Étroit des épaules, exigu, maladroit, fadasse, il y avait en lui je ne sais quoi d’inachevé, d’incomplet.
Sa timidité faisait supposer qu’il en avait conscience, et qu’il en souffrait. Le front fuyant dénotait une intelligence médiocre et, quelque prudence qu’il mît dans ses rares discours, certains mots estropiés témoignaient de son ignorance.
En apparence, le moins dangereux des soupirants de la jeune fille, et cependant le plus tenace.
C’est que, sous cet aspect lymphatique et borné, il y avait une obstination presque bestiale, des instincts aveugles, des appétits vertigineux, qu’une insuffisante raison ne pouvait tempérer.
Or, il s’était épris d’Adrienne; épris au point d’en perdre le repos, de n’avoir plus rien qu’elle en tête; au point d’être prêt à faire des folies, pis que des sottises, prêt à commettre des indignités.
A défaut de grâce ou de mérites personnels, il avait dans le monde une situation dont d’autres femmes eussent fait grand cas.
C’était le fils d’un haut personnage du régime d’alors «Monseigneur Le Fauve.»
Membre du conseil privé, pourvu de toutes distinctions honorifiques et autres, celui–ci avait été ambassadeur, puis président du conseil des ministres à plusieurs reprises, et qu’il fût, officiellement ou non, à la tête des affaires publiques, il n’en restait pas moins l’arbitre d’une sorte de gouvernement occulte, auquel tout aboutissait en dernier ressort.

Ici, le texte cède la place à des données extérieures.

Lemma BitwiseXor_NegNeg_spec h Z_ X Y :
  heap_ok h -> in_order Z_ X -> in_order Z_ Y -> 0 <= len_ X -> 0 <= len_ Y ->
  0 < value h X -> 0 < value h Y -> BitwiseXor_NegNeg_ResultLength (len_ X) (len_ Y) <= len_ Z_ ->
  wp (BitwiseXor_NegNeg Z_ X Y)
    (fun _ h' => wrote h h' Z_ (len_ Z_) /\ value h' Z_ = Z.lxor (- value h X) (- value h Y)) h.
Proof.
  unfold BitwiseXor_NegNeg_ResultLength. intros Hok HX HY HlX HlY HvX HvY HlZ. unfold BitwiseXor_NegNeg.
  digit_step. apply (wp_for_up (fun i '(bx, by_) => paired Z.lxor h Z_ X true Y true i bx by_)).
  - lia.
  - by apply paired_start.
  - intros i [bx by_] h1 Hi HI. apply (neg_neg_round Z.lxor Z.lxor); (done || lia).
  - intros [bx by_] h1 HI.
    apply (sub_sub_rest Z.lxor h h1 Z_ X Y bx by_); try (done || lia || apply Z.lxor_0_r).
    intros h2 H2. do 4 digit_step. rewrite ends_max.
    eapply (zero_rest_done h); [lia|exact H2|]. intros h3 Hw ->. split; [done|].
    by rewrite !neg_lnot, lxor_lnot_lnot.
Qed.

Lemma BitwiseXor_PosNeg_spec h Z_ X Y :
  heap_ok h -> in_order Z_ X -> in_order Z_ Y -> 0 <= len_ X -> 0 <= len_ Y ->
  0 < value h Y -> BitwiseXor_PosNeg_ResultLength (len_ X) (len_ Y) <= len_ Z_ ->
  wp (BitwiseXor_PosNeg Z_ X Y)
    (fun _ h' => wrote h h' Z_ (len_ Z_) /\ - value h' Z_ = Z.lxor (value h X) (- value h Y)) h.
Proof.
  unfold BitwiseXor_PosNeg_ResultLength. intros Hok HX HY HlX HlY HvY HlZ. unfold BitwiseXor_PosNeg.
  digit_step. apply (wp_for_up (fun i by_ => paired Z.lxor h Z_ X false Y true i 0 by_)).
  - lia.
  - by apply paired_start.
  - intros i by_ h1 Hi HI. apply (pos_neg_round Z.lxor Z.lxor); (done || lia).
  - intros by_ h1 (A & B & HA & HB & Ha). digit_step.
    pose proof (proj1 HB) as HrB. pose proof (value_range h X Hok HlX). pose proof (value_range h Y Hok HlY).
    eapply wp_mono.
    { eapply (copy_rest_spec h h1 Z_ X _ 0 A (fun a => Z.lxor a B)); try (done || lia).
      apply (linear_left Z.lxor); try (done || lia). apply Z.lxor_0_r. }
    intros [] h2 H2. rewrite (Z.max_r (Z.min _ _)) by lia. digit_step.
    eapply (wp_mono _ (fun b h3 => b = 0 /\
      accumulated h h3 Z_ (Z.max (len_ X) (len_ Y)) (Z.lxor (value h X) (value h Y - 1)) 0)).
    2: { intros b h3 [-> H3]. do 2 digit_step. eapply (zero_rest_add_one h); [lia|lia| |exact H3|].
         - eapply room_for_carry; [|done|apply (bitop_max Z.lxor)]; (done || lia).
         - intros h4 Hw Hv. split; [done|]. rewrite !neg_lnot, <- Z.lnot_lxor_r. f_equal. lia. }
    destruct (Z_le_gt_dec (len_ Y) (len_ X)).
    + apply wp_for_up_none; [lia|]. rewrite Z.min_r in HB by lia.
      destruct (taken_neg_all h Y by_ B) as [-> ->]; [done|done|done|done|]. by rewrite Z.max_l by lia.
    + rewrite Z.max_r, Z.min_l in * by lia.
      apply (sub_rest_spec h h2 Z_ Y _ by_ B (Z.lxor (value h X))); try (done || lia).
      apply (linear_right Z.lxor); (done || lia).
Qed.
(* ===== verification/BigIntInterrupts.v ===== *)
(** * Interrupt queries

    The slow algorithms count their work and now and then ask the embedder
    whether to stop. Whatever a run computes, its processor ends with the status
    that the answers to the queries of the run determine. *)

From stdpp Require Import base list numbers.
From Stdlib Require Import ZArith Lia Bool.
From S2P Require Import Prelude.
From S2P Require Import BigIntDigits.
From S2P Require Import BigIntVectors.
From S2P Require Import BigIntMul.
From S2P Require Import BigIntShift.
From S2P Require Import BigIntDiv.

Local Open Scope Z_scope.
Local Open Scope prog_scope.

Section Interrupts.
Context {T : DigitTarget} {P : Platform}.
Local Abbreviation HM := (M Heap).

(** One of [n] queries from the [q]-th on is answered with yes. *)
Definition interrupted_within (q n : nat) : bool := existsb InterruptRequested (seq q n).

(** What the queries between two states do to the status. *)
Record polled (h h' : Heap) : Prop := {
  polled_count : (queries (proc h) <= queries (proc h'))%nat;
  polled_status : status_ (proc h') =
    if interrupted_within (queries (proc h)) (queries (proc h') - queries (proc h)) then kInterrupted
    else status_ (proc h)
}.

Definition polls {A} (m : HM A) : Prop := forall h a h', m h = Ok (a, h') -> polled h h'.

Lemma polled_same h h' :
  queries (proc h') = queries (proc h) -> status_ (proc h') = status_ (proc h) -> polled h h'.
Proof. intros E1 E2. constructor; [lia|]. by rewrite E1, Nat.sub_diag. Qed.

Lemma polled_trans h1 h2 h3 : polled h1 h2 -> polled h2 h3 -> polled h1 h3.
Proof.
  intros [L1 S1] [L2 S2]. constructor; [lia|]. unfold interrupted_within in *.
  replace (queries (proc h3) - queries (proc h1))%nat
    with ((queries (proc h2) - queries (proc h1)) + (queries (proc h3) - queries (proc h2)))%nat by lia.
  rewrite seq_app, existsb_app.
  replace (queries (proc h1) + (queries (proc h2) - queries (proc h1)))%nat with (queries (proc h2)) by lia.
  rewrite S2, S1. by destruct (existsb _ (seq (queries (proc h1)) _)), (existsb _ (seq (queries (proc h2)) _)).
Qed.

Lemma polls_ret {A} (a : A) : polls (ret a).
Proof. intros h a' h' [= _ ->]. by apply polled_same. Qed.

Lemma polls_bind {A B} (m : HM A) (k : A -> HM B) : polls m -> (forall a, polls (k a)) -> polls (bind m k).
Proof.
  intros Hm Hk h b h' E. unfold bind in E. destruct (m h) as [[a h1]| |] eqn:E1; [|done..].
  eapply polled_trans; [by eapply Hm|by eapply Hk].
Qed.

Lemma polls_gets {A} (f : Heap -> A) : polls (gets f).
Proof. intros h a' h' [= _ ->]. by apply polled_same. Qed.

Lemma polls_modify f : (forall h, polled h (f h)) -> polls (modify f).
Proof. intros Hf h [] h' E. injection E as <-. apply Hf. Qed.

Lemma polls_undefined {A} : polls (@undefined Heap A).
Proof. by intros h a h'. Qed.

Lemma polls_out_of_fuel {A} : polls (fun _ => @OutOfFuel (A * Heap)).
Proof. by intros h a h'. Qed.

Lemma polls_loop {A B} fuel (body : A -> HM (A + B)) a : (forall a, polls (body a)) -> polls (loop fuel body a).
Proof.
  intros Hb. revert a. induction fuel as [|n IH]; intros a; cbn [loop]; [apply polls_out_of_fuel|].
  apply polls_bind; [done|]. intros [a'|b]; [done|apply polls_ret].
Qed.

Lemma polls_for_loop {A} n step i (body : Z -> A -> HM A) a :
  (forall i a, polls (body i a)) -> polls (for_loop n step i body a).
Proof.
  intros Hb. revert i a. induction n as [|n IH]; intros i a; cbn [for_loop]; [apply polls_ret|].
  by apply polls_bind.
Qed.

Lemma polls_for_up {A} lo hi (body : Z -> A -> HM A) a :
  (forall i a, polls (body i a)) -> polls (for_up lo hi body a).
Proof. apply polls_for_loop. Qed.

Lemma polls_for_down {A} hi lo (body : Z -> A -> HM A) a :
  (forall i a, polls (body i a)) -> polls (for_down hi lo body a).
Proof. apply polls_for_loop. Qed.

Lemma polls_AddWorkEstimate e : polls (AddWorkEstimate e).
Proof.
  apply polls_modify. intros h. cbn zeta. destruct (_ <=? _); [|by apply polled_same].
  constructor; cbn; [lia|]. replace (S (queries (proc h)) - queries (proc h))%nat with 1%nat by lia.
  unfold interrupted_within. cbn [seq existsb]. by rewrite orb_false_r.
Qed.

Lemma polls_get D i : polls (get D i).
Proof. unfold get. destruct (_ && _); [apply polls_gets|apply polls_undefined]. Qed.

Lemma polls_set D i v : polls (set D i v).
Proof.
  unfold set. destruct (_ && _); [|apply polls_undefined]. apply polls_modify. intros h. by apply polled_same.
Qed.

Lemma polls_DCHECK b : polls (DCHECK b).
Proof. destruct b; [apply polls_ret|apply polls_undefined]. Qed.

Lemma polls_with_scratch {A} n (body : Digits -> HM A) : (forall D, polls (body D)) -> polls (with_scratch n body).
Proof.
  intros Hb. apply polls_bind; [apply polls_gets|]. intros base.
  repeat (apply polls_bind; [done || (apply polls_modify; intros; by apply polled_same)|]; intros).
  apply polls_ret.
Qed.

End Interrupts.

Create HintDb polls discriminated.
#[export] Hint Resolve polls_ret polls_gets polls_undefined polls_out_of_fuel polls_AddWorkEstimate polls_get
  polls_set polls_DCHECK : polls.

(** Follows the structure of a program, into the operations it calls. *)
Ltac polls_step :=
  lazymatch goal with
  | |- forall _, _ => intro
  | |- polls (bind _ _) => apply polls_bind
  | |- polls (for_up _ _ _ _) => apply polls_for_up
  | |- polls (for_down _ _ _ _) => apply polls_for_down
  | |- polls (loop _ _ _) => apply polls_loop
  | |- polls (with_scratch _ _) => apply polls_with_scratch
  | |- polls (match ?x with _ => _ end) => destruct x
  | |- polls (let '_ := ?x in _) => destruct x
  | |- polls ?m => first [solve [auto with polls] | let f := head_of m in progress unfold f]
  end.
Ltac polls_tac := cbv zeta; repeat (cbv beta; polls_step).

Section Operations.
Context {T : DigitTarget} {P : Platform}.

Lemma polls_slice D o l : polls (slice D o l).
Proof. unfold slice. polls_tac. Qed.

Lemma polls_plus D i : polls (plus D i).
Proof. unfold plus. polls_tac. Qed.

Lemma polls_msd D : polls (msd D).
Proof. unfold msd. polls_tac. Qed.
#[local] Hint Resolve polls_msd : polls.

Lemma polls_Normalize D : polls (Normalize D).
Proof. unfold Normalize. polls_tac. Qed.

Lemma polls_Clear D : polls (Clear D).
Proof. unfold Clear, zero_at. polls_tac. Qed.

Lemma polls_Compare A B : polls (Compare A B).
Proof. unfold Compare, compare_digits, Normalize. polls_tac. Qed.

Lemma polls_GreaterThanOrEqual A B : polls (GreaterThanOrEqual A B).
Proof. unfold GreaterThanOrEqual. pose proof polls_Compare. polls_tac. Qed.

Lemma polls_copy_at Z_ X i u : polls (copy_at Z_ X i u).
Proof. unfold copy_at. polls_tac. Qed.

Lemma polls_zero_at Z_ i u : polls (zero_at Z_ i u).
Proof. unfold zero_at. polls_tac. Qed.

Lemma polls_subtract_digits Z_ X Y : polls (subtract_digits Z_ X Y).
Proof. unfold subtract_digits, sub2_at, sub_at, zero_at. polls_tac. Qed.

Lemma polls_AddAndReturnOverflow Z_ X : polls (AddAndReturnOverflow Z_ X).
Proof. pose proof polls_Normalize. unfold AddAndReturnOverflow, while_carry, add3_at, add2_at. polls_tac. Qed.

Lemma polls_SubAndReturnBorrow Z_ X : polls (SubAndReturnBorrow Z_ X).
Proof. pose proof polls_Normalize. unfold SubAndReturnBorrow, while_carry, sub2_at, sub_at. polls_tac. Qed.

Lemma polls_MultiplySingle Z_ X y : polls (MultiplySingle Z_ X y).
Proof. unfold MultiplySingle, zero_at. polls_tac. Qed.

Lemma polls_BODY Z_ X Y i a b l : polls (BODY Z_ X Y i a b l).
Proof. unfold BODY, column_product. polls_tac. Qed.

Lemma polls_MultiplySchoolbook Z_ X Y : polls (MultiplySchoolbook Z_ X Y).
Proof.
  pose proof polls_BODY. pose proof polls_Clear. unfold MultiplySchoolbook, IsDigitNormalized, zero_at. polls_tac.
Qed.

End Operations.

#[export] Hint Resolve polls_slice polls_plus polls_msd polls_Normalize polls_Clear polls_Compare
  polls_GreaterThanOrEqual polls_copy_at polls_zero_at polls_subtract_digits polls_AddAndReturnOverflow
  polls_SubAndReturnBorrow polls_MultiplySingle polls_MultiplySchoolbook : polls.

(** A run that ends, with the status it ends in. *)
Lemma wp_polls {T : DigitTarget} {P : Platform} {A} (m : M Heap A) (Q : A -> Heap -> Prop) h :
  polls m -> wp m Q h -> wp m (fun a h' => Q a h' /\ polled h h') h.
Proof.
  intros Hp H. unfold wp in *. destruct (m h) as [[a h']| |] eqn:E; [|done..]. split; [done|by eapply Hp].
Qed.
(** The quotient's digits from a block on. *)
Lemma quotient_split g i :
  0 <= i -> n * (i + 1) <= len_ Q ->
  sum (cell g) (digits_ Q + n * i) (len_ Q - n * i) =
    value g (mkDigits (digits_ Q + i * n) n) + kBase ^ n * sum (cell g) (digits_ Q + n * (i + 1)) (len_ Q - n * (i + 1)).
Proof.
  intros Hi Hl. destruct Hr as [_ _ Hn _ _ _ _ _ _ _ _]. unfold value. cbn.
  replace (len_ Q - n * i) with (n + (len_ Q - n * (i + 1))) by lia. rewrite sum_split by lia.
  replace (digits_ Q + n * i + n) with (digits_ Q + n * (i + 1)) by lia. by rewrite (Z.mul_comm i n).
Qed.

(** One round of the loop. *)
Lemma divide_block i g g' g2 :
  0 <= i -> n * (i + 1) <= len_ A -> n * (i + 1) <= len_ Q -> blocks_done (n * (i + 1)) g ->
  changed h g' [Q; Z_; Ri; S] -> changed g g' [Z_] ->
  value g' Z_ = (a / kBase ^ (n * (i + 1))) mod b * kBase ^ n + sum (cell h) (digits_ A + n * i) n ->
  divided g' (mkDigits (digits_ Q + i * n) n) Ri [mkDigits (digits_ Q + i * n) n; Ri; S] (value g' Z_) b g2 ->
  changed h g2 [Q; Z_; Ri; S] /\ (status_ (proc g2) = kOk -> blocks_done (n * i) g2).
Proof.
  intros Hi HlA HlQ [Hc Hst EQ ER] Hc1 Hc1' EZ [Hc2 Hv]. assert (Hni : 0 <= n * i) by (destruct Hr; nia).
  pose proof Hr as [Hok Hgo Hn (LZ & LR & LB) HS (BS & BQ & _) (QA & QB & QZ & QR) _ _ (SQ & _) _].
  set (Qi := mkDigits (digits_ Q + i * n) n) in *. assert (IQ : inside Qi Q) by (unfold inside; cbn; lia).
  assert (Hself : forall X, inside X X) by (unfold inside; lia).
  assert (Hc3 : changed h g2 [Q; Z_; Ri; S]).
  { apply (changed_trans _ g'); [done|]. apply (changed_mono g' g2 [Qi; Ri; S]); [done|]. each_apart.
    - by apply Exists_cons_hd.
    - apply exists_next, exists_next, exists_self.
    - apply exists_next, exists_next, exists_next, exists_self. }
  split; [done|]. intros Hst2. destruct (Hv Hst2) as [VQ VR]. pose proof block_positive as Hb.
  destruct (long_division b (kBase ^ n) (a / kBase ^ (n * (i + 1))) (sum (cell h) (digits_ A + n * i) n) Hb) as [E1 E2].
  constructor; [done|done| |].
  - rewrite (quotient_split g2 i) by done. fold Qi. rewrite VQ, EZ, (next_dividend i) by done. rewrite E1.
    set (U := mkDigits (digits_ Q + n * (i + 1)) (len_ Q - n * (i + 1))).
    assert (IU : inside U Q) by (unfold inside; cbn; lia).
    assert (HU : value g2 U = value g U).
    { transitivity (value g' U).
      - apply (changed_value g' g2 [Qi; Ri; S]); [done| |rewrite (ch_free _ _ _ Hc1); destruct BQ; unfold below; cbn; lia].
        each_apart.
        + left. cbn. lia.
        + by apply (disjoint_inside Ri Q); [apply disjoint_sym| |].
        + by apply (disjoint_inside S Q).
      - apply (changed_value g g' [Z_]); [done| |rewrite (ch_free _ _ _ Hc); destruct BQ; unfold below; cbn; lia].
        each_apart. by apply (disjoint_inside Z_ Q); [apply disjoint_sym| |]. }
    unfold value in HU. cbn in HU. rewrite HU, EQ. ring.
  - by rewrite VR, EZ, (next_dividend i), E2 by done.
Qed.

(** All blocks, from block [i] down. *)
Lemma block_loop_spec fuel rest (Post : unit -> Heap -> Prop) :
  (forall g, blocks_done 0 g -> wp rest Post g) ->
  (forall g, changed h g [Q; Z_; Ri; S] -> status_ (proc g) <> kOk -> Post tt g) ->
  forall i g, - 1 <= i -> (Z.to_nat (i + 1) < fuel)%nat -> n * (i + 1) <= len_ A -> n * (i + 1) <= len_ Q ->
  blocks_done (n * (i + 1)) g ->
  wp (block_loop fuel (D2n1n (Datatypes.S (Z.to_nat n)) S) Q A B Z_ Ri n i rest) Post g.
Proof.
  intros Hrest Hstop. induction fuel as [|fuel IH]; intros i g Hi Hf HlA HlQ Hd; [lia|]. cbn [block_loop].
  destruct (Z.leb_spec 0 i) as [Hi0|Hi0].
  2: { apply Hrest. assert (i = -1) as -> by lia. replace (n * (-1 + 1)) with 0 in Hd by lia. done. }
  apply load_block; [done|done|done|]. intros g' Hc1 Hc1' EZ.
  pose proof Hr as [Hok Hgo Hn (LZ & LR & LB) _ _ (QA & QB & QZ & QR) (ZA & ZB) (RA & RB & _) (SQ & SA & SB & _) _].
  assert (Hni : 0 <= n * i) by nia. pose proof block_positive as Hb.
  pose proof (sum_range (cell h) (digits_ A + n * i) n Hok ltac:(lia)) as HAi.
  assert (Hs : sum (cell g') (digits_ Z_ + n) n < b).
  { pose proof (Z.mod_pos_bound (a / kBase ^ (n * (i + 1))) b Hb) as Hm. rewrite (split_value g' Z_ n) in EZ by lia.
    pose proof (sum_range (cell g') (digits_ Z_) n (ch_ok _ _ _ Hc1) ltac:(lia)) as HZl. unfold value in EZ at 1 2. cbn in EZ.
    rewrite <- (low_parts_equal (kBase ^ n) (sum (cell g') (digits_ Z_) n) (sum (cell h) (digits_ A + n * i) n)
      (sum (cell g') (digits_ Z_ + n) n) ((a / kBase ^ (n * (i + 1))) mod b)) in EZ by lia.
    pose proof (kBase_pow_pos n ltac:(lia)). nia. }
  apply wp_bind, wp_slice_inside; [lia|lia|lia|].
  destruct (block_ready_at g' i Hi0 HlQ Hc1 Hs) as (Hgo1 & Hready & IQ).
  apply wp_bind. eapply wp_mono; [apply (D2n1n_spec _ g' S _ Ri Z_ B n Hgo1 Hready); lia|].
  destruct (blocks_divisor g' _ Hc1) as [VB _]; [by apply blocks_apart|]. rewrite VB. intros [] g2 Hdiv.
  destruct (divide_block i g g' g2 Hi0 HlA HlQ Hd Hc1 Hc1' EZ Hdiv) as [Hc2 Hnext].
  apply wp_unless_terminated; intros Hst; [|by apply Hstop].
  apply IH; [lia|lia|nia|nia|]. replace (i - 1 + 1) with i by lia. auto.
Qed.
(* ===== verification/BigIntQuiet.v ===== *)
(** * Operations that ask nothing

    The operations on BigInts other than products, powers, quotients and
    remainders do not run on the processor: they leave its state alone. *)

From stdpp Require Import base list numbers.
From Stdlib Require Import ZArith Lia Bool.
From S2P Require Import Prelude.
From S2P Require Import BigIntDigits.
From S2P Require Import BigIntVectors.
From S2P Require Import BigIntShift.
From S2P Require Import BigIntBitwise.
From S2P Require Import BigIntObjects.

Local Open Scope Z_scope.
Local Open Scope prog_scope.

Section Steps.
Context {T : DigitTarget}.
Local Abbreviation HM := (M Heap).

Definition quiet {A} (m : HM A) : Prop := keeps proc m.

Lemma quiet_undefined {A} : quiet (@undefined Heap A).
Proof. by intros h a h'. Qed.

Lemma quiet_out_of_fuel {A} : quiet (fun _ => @OutOfFuel (A * Heap)).
Proof. by intros h a h'. Qed.

Lemma quiet_get D i : quiet (get D i).
Proof. unfold get. destruct (_ && _); [apply keeps_gets|apply quiet_undefined]. Qed.

Lemma quiet_set D i v : quiet (set D i v).
Proof. unfold set. destruct (_ && _); [by apply keeps_modify|apply quiet_undefined]. Qed.

Lemma quiet_DCHECK b : quiet (DCHECK b).
Proof. destruct b; [apply keeps_ret|apply quiet_undefined]. Qed.

Lemma quiet_NewBigInt len : quiet (NewBigInt len).
Proof.
  apply keeps_bind; [apply keeps_gets|]. intros base. apply keeps_bind; [by apply keeps_modify|].
  intros _. apply keeps_ret.
Qed.

Lemma quiet_bind {A B} (m : HM A) (k : A -> HM B) : quiet m -> (forall a, quiet (k a)) -> quiet (bind m k).
Proof. apply keeps_bind. Qed.

Lemma quiet_for_loop {A} n step i (body : Z -> A -> HM A) a :
  (forall i a, quiet (body i a)) -> quiet (for_loop n step i body a).
Proof.
  intros Hb. revert i a. induction n as [|n IH]; intros i a; cbn [for_loop]; [apply keeps_ret|].
  apply keeps_bind; [apply Hb|intros a1; apply IH].
Qed.

Lemma quiet_loop {A B} fuel (body : A -> HM (A + B)) a : (forall a, quiet (body a)) -> quiet (loop fuel body a).
Proof. apply keeps_loop. Qed.

Lemma quiet_ret {A} (a : A) : quiet (ret a : HM A).
Proof. apply keeps_ret. Qed.

Lemma quiet_gets {A} (f : Heap -> A) : quiet (gets f).
Proof. apply keeps_gets. Qed.

Lemma wp_quiet {A} (m : HM A) Q h : quiet m -> wp m Q h -> wp m (fun a h' => Q a h' /\ proc h' = proc h) h.
Proof. apply wp_keeps. Qed.

End Steps.

Create HintDb quiet discriminated.
#[export] Hint Resolve quiet_undefined quiet_out_of_fuel quiet_get quiet_set quiet_DCHECK quiet_NewBigInt
  quiet_ret quiet_gets : quiet.

(** Follows the structure of a program, into the operations it calls. *)
Ltac quiet_step :=
  lazymatch goal with
  | |- forall _, _ => intro
  | |- quiet (let '_ := ?x in _) => destruct x
  | |- quiet (match ?x with _ => _ end) => destruct x
  | |- quiet (bind _ _) => apply quiet_bind
  | |- quiet (for_loop _ _ _ _ _) => apply quiet_for_loop
  | |- quiet (loop _ _ _) => apply quiet_loop
  | |- quiet ?m => first [solve [auto with quiet] | let f := head_of m in progress unfold f]
  end.
Ltac quiet_tac := repeat (cbv beta zeta; quiet_step).

Section Objects.
Context {T : DigitTarget}.

Lemma quiet_MakeImmutable x : quiet (MakeImmutable x).
Proof. quiet_tac. Qed.
#[local] Hint Resolve quiet_MakeImmutable : quiet.

Lemma quiet_Zero : quiet Zero.
Proof. quiet_tac. Qed.

Lemma quiet_NewFromInt v : quiet (NewFromInt v).
Proof. quiet_tac. Qed.

Lemma quiet_UnaryMinus x : quiet (UnaryMinus x).
Proof. quiet_tac. Qed.
#[local] Hint Resolve quiet_Zero quiet_NewFromInt quiet_UnaryMinus : quiet.

Lemma quiet_FromInt64 n : quiet (BigInt.FromInt64 n).
Proof. quiet_tac. Qed.

Lemma quiet_Add x y : quiet (BigInt.Add x y).
Proof. quiet_tac. Qed.

Lemma quiet_Subtract x y : quiet (BigInt.Subtract x y).
Proof. quiet_tac. Qed.

Lemma quiet_AbsoluteAddOne x s r : quiet (BigInt.AbsoluteAddOne x s r).
Proof. quiet_tac. Qed.

Lemma quiet_AbsoluteSubOne x : quiet (BigInt.AbsoluteSubOne x).
Proof. quiet_tac. Qed.
#[local] Hint Resolve quiet_AbsoluteAddOne quiet_AbsoluteSubOne : quiet.

Lemma quiet_BitwiseNot x : quiet (BigInt.BitwiseNot x).
Proof. quiet_tac. Qed.

Lemma quiet_Increment x : quiet (BigInt.Increment x).
Proof. quiet_tac. Qed.

Lemma quiet_Decrement x : quiet (BigInt.Decrement x).
Proof. quiet_tac. Qed.

Lemma quiet_BitwiseAnd x y : quiet (BigInt.BitwiseAnd x y).
Proof. quiet_tac. Qed.

Lemma quiet_BitwiseOr x y : quiet (BigInt.BitwiseOr x y).
Proof. quiet_tac. Qed.

Lemma quiet_BitwiseXor x y : quiet (BigInt.BitwiseXor x y).
Proof. quiet_tac. Qed.

Lemma quiet_LeftShiftByAbsolute x y : quiet (BigInt.LeftShiftByAbsolute x y).
Proof. quiet_tac. Qed.

Lemma quiet_RightShiftByAbsolute x y : quiet (BigInt.RightShiftByAbsolute x y).
Proof. quiet_tac. Qed.
#[local] Hint Resolve quiet_LeftShiftByAbsolute quiet_RightShiftByAbsolute : quiet.

Lemma quiet_LeftShift x y : quiet (BigInt.LeftShift x y).
Proof. quiet_tac. Qed.

Lemma quiet_SignedRightShift x y : quiet (BigInt.SignedRightShift x y).
Proof. quiet_tac. Qed.

Lemma quiet_AsIntN n x : quiet (BigInt.AsIntN n x).
Proof. quiet_tac. Qed.

Lemma quiet_AsUintN n x : quiet (BigInt.AsUintN n x).
Proof. quiet_tac. Qed.

End Objects.

#[export] Hint Resolve quiet_MakeImmutable quiet_Zero quiet_NewFromInt quiet_UnaryMinus quiet_FromInt64 quiet_Add
  quiet_Subtract quiet_BitwiseNot quiet_Increment quiet_Decrement quiet_BitwiseAnd quiet_BitwiseOr quiet_BitwiseXor
  quiet_LeftShift quiet_SignedRightShift quiet_AsIntN quiet_AsUintN : quiet.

Personnalité toute–puissante dans l’État, il pouvait tout, et, n’eût été son fils, il eût été parfaitement heureux.
Mais il n’est pas donné à la créature humaine de goûter la félicité parfaite: il y a des fatalités.
«–Que veux–tu, Zénobie! dit quelque part un personnage de Gavarni, chacun a sa misère: le lièvre a le taff, le chien les puces, l’homme a la soif!…
»–Et la femme a l’ivrogne! répond l’épouse du philosophe aviné.
L’Excellence avait son fils!
Pis qu’une misère; une plaie, un ulcère cuisant, irritant, cruel!
Sous son aspect de grand dadais, de niais à berner, à mener en laisse, ce fils était le seul homme de France qui fût capable, maintenant, de causer des insomnies au dignitaire.
Quand du haut en bas de l’échelle gouvernementale, chacun consentait à subir la loi du père, le fils n’en supportait pas même une observation.
Aucun respect. Loin de là; dans la discussion, le jeune homme lui jetait à la tête des choses qui eussent valu Mazas à tout autre.
Il faisait beau l’entendre accommoder les amis de son père; pas un n’y échappait. Les titres, la pourpre même, ne l’arrêtaient pas, et quand il entamait le chapitre du coup d’État, l’Excellence allait fermer les portes à double tour.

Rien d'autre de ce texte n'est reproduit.